Es un gordo boludo —dice Lucía, sin levantar la vista del monitor.

No lo soporta al Gordo, es un pesado, pero no tiene poder para sacarlo de su entorno y aguanta. El Rubio le sirve de enlace para darle las órdenes de trabajo. Lucía llega siempre de mal humor y lo lleva a upa durante la mañana. Con la trepada del sol atempera su furia y abre las puertas a su amabilidad.

Una mujer en miniatura —piensa el Rubio— y le hace de correo, aunque no sea esa su misión. Se queda pensando en la panza del gordo, tan distinta del vientre de cinco lunas de su mujercita. Su cara se ilumina con el pensamiento y es un apurar de manos y una ansiedad creciente y una pura sonrisa todo el día. No es para menos con lo que han pasado: dos embarazos perdidos en cuatro años de matrimonio, análisis, viajes y resignación. Dejaron el tratamiento y quedó embarazada. Y la panza trepa, destroza la cintura y se instala como un nuevo planeta en la casa. La ecografía dice que será una estrella.

Qué comiste? —le sigue la conversación al compañero.

Chinchulines, almorcé chinchulines y ubre y parrillada y a la noche calenté lo que nos había sobrado.

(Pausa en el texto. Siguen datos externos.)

(** What the [select] of [Connect] leaves in the trace once a device
    was taken. *)
Definition select_events (env : Stack) (r : ScanResult) : list Event :=
  if doneFirst env then [AdapterStopScan]
  else [Log ("Found target device: " ++ LocalName r)].

(** The trace of [Connect] up to and including its call of
    [adapter.Connect] on [r]. *)
Definition approach (env : Stack) (w : World) (r : ScanResult) : list Event :=
  trace w
  ++ [Log ("Scanning for device: " ++ deviceName (b w)); AdapterScan]
  ++ scan_events (deviceName (b w)) (adverts env)
  ++ select_events env r
  ++ [AdapterConnect (ResultAddress r)].

(** The same advertisements heard at other signal strengths. *)
Definition with_signal (f : ScanResult -> Z) (rs : list ScanResult)
  : list ScanResult :=
  map (fun r => mkScanResult (ResultAddress r) (f r) (LocalName r)) rs.

(** [env] with other advertisements in the air. *)
Definition advertising (env : Stack) (rs : list ScanResult) : Stack :=
  mkStack (enableErr env) (scanErr env) rs (doneFirst env)
          (connectErr env) (disconnectErr env).

(** *** Sample environments *)

(** A printer created by [NewBLEPrinter] for the default device name,
    not yet connected. *)
Definition fresh_world : World :=
  mkWorld (mkBLEPrinter None "Peripage" (10 * Second)%Z) false [] [].

Definition weak_printer : ScanResult :=
  mkScanResult "C0:FF:EE:00:00:01" (-80)%Z "Peripage".

Definition strong_printer : ScanResult :=
  mkScanResult "C0:FF:EE:00:00:02" (-40)%Z "Peripage".

Definition headphones : ScanResult :=
  mkScanResult "11:22:33:44:55:66" (-30)%Z "Headphones".

(** A stack on which everything succeeds; [ads] are in the air. *)
Definition stack_with (ads : list ScanResult) : Stack :=
  mkStack None None ads false (fun _ _ => None) (fun _ => None).

(** A stack whose first connection attempt is refused and whose later
    attempts would succeed. *)
Definition flaky_stack : Stack :=
  mkStack None None [weak_printer] false
          (fun n _ => if Nat.eqb n 0 then Some (Errorf "connection refused") else None)
          (fun _ => None).

(** A stack that refuses every connection attempt. *)
Definition refusing_stack : Stack :=
  mkStack None None [weak_printer] false
          (fun _ _ => Some (Errorf "connection refused"))
          (fun _ => None).

(** The printer after a successful [Connect]. *)
Definition connected_world : World :=
  snd (Connect (stack_with [weak_printer]) fresh_world).

(** A connected printer whose device has answered with [reply]. *)
Definition world_replying (reply : list byte) : World :=
  mkWorld (b connected_world) false [reply] (trace connected_world).

End printer.

(* ===================================================================== *)
(** ** package core, continued: PrintJSON *)
(* ===================================================================== *)

Module service.

Section PrintJSON.

Context {P : Type} `{core.Printer P}.

(** The values handed to [PrintJSON] and [json.MarshalIndent(data, "", "  ")]
    of [encoding/json] on them: the text, or the marshalling error. *)
Context {D : Type}.
Variable json_MarshalIndent : D -> string + error.

(** [func (s *PrintService) PrintJSON(data interface{}) error];
    [None] is the [nil] interface value. *)
Definition PrintService_PrintJSON (data : option D) (s : core.PrintService P)
  : core.PrintService P * option error :=
  match data with
  | None => (s, Some (Errorf "data cannot be nil"))
  | Some d =>
      match json_MarshalIndent d with
      | inr e => (s, Some (Wrapf "failed to marshal JSON" e))
      | inl jsonBytes =>
          let (p', err) := core.PrintText jsonBytes (core.printer s) in
          (core.mkPrintService p', err)
      end
  end.

End PrintJSON.

End service.

(* ===================================================================== *)
(** ** package config *)
(* ===================================================================== *)

Module config.

(** [type ServerConfig struct] *)
Record ServerConfig : Type := mkServerConfig { Port : string }.

(** [type PrinterConfig struct]; the field [Type] is [Type_] here. *)
Record PrinterConfig : Type :=
  mkPrinterConfig { Type_ : string; DeviceName : string; Timeout : Z }.

(** [type BLEConfig struct] *)
Record BLEConfig : Type := mkBLEConfig { ScanTimeout : Z }.

(** [type Config struct] *)
Record Config : Type :=
  mkConfig { Server : ServerConfig; Printer : PrinterConfig; BLE : BLEConfig }.

(** [func (c *Config) Validate() error] *)
Definition Validate (c : Config) : option error :=
  if negb (String.eqb (Type_ (Printer c)) "mock")
     && negb (String.eqb (Type_ (Printer c)) "ble") then
    Some (Errorf ("invalid printer type: " ++ Type_ (Printer c)
                  ++ " (must be 'mock' or 'ble')"))
  else if String.eqb (Type_ (Printer c)) "ble"
          && String.eqb (DeviceName (Printer c)) "" then
    Some (Errorf "device name is required for BLE printer")
  else None.

Section Environment.

(** [os.Getenv]: the value of a variable, [""] when it is not set. *)
Variable os_Getenv : string -> string.

(** [time.ParseDuration], in nanoseconds. *)
Variable time_ParseDuration : string -> Z + error.

(** [func getEnv(key, defaultValue string) string] *)
Definition getEnv (key defaultValue : string) : string :=
  let value := os_Getenv key in
  if negb (String.eqb value "") then value else defaultValue.

(** [func parseDuration(s string) time.Duration] *)
Definition parseDuration (s : string) : Z :=
  match time_ParseDuration s with
  | inr _ => 0%Z
  | inl d => d
  end.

Me tomé un sertal y mi vieja me hizo un té de poleo. Hoy no comí nada, voy a ver si ahora no como nada. Me tomaré otro tecito.

Lucía parece no escuchar. Se levanta y va hasta la cocina. El Rubio ve sus movimientos de ardilla por el espejo y registra cuando levanta y maniobra la tapa de la tetera.

Es graciosa la panza del Gordo. Se le divide a la altura del cinturón es dos perfectos hemistiquios, como si le hubieran trazado un camino al medio. Dos montañas que se bambolean al caminar. El pantalón es una prensa azul que usaba cuando la dieta. Había llegado a los ciento cuarenta: adiós coronitas y rasquetas de grasa, adiós tazones de mate cocido con leche. Cómo sufría con las galletitas sin sal y el tecito amargo que le permitieron bajar veinte kilos.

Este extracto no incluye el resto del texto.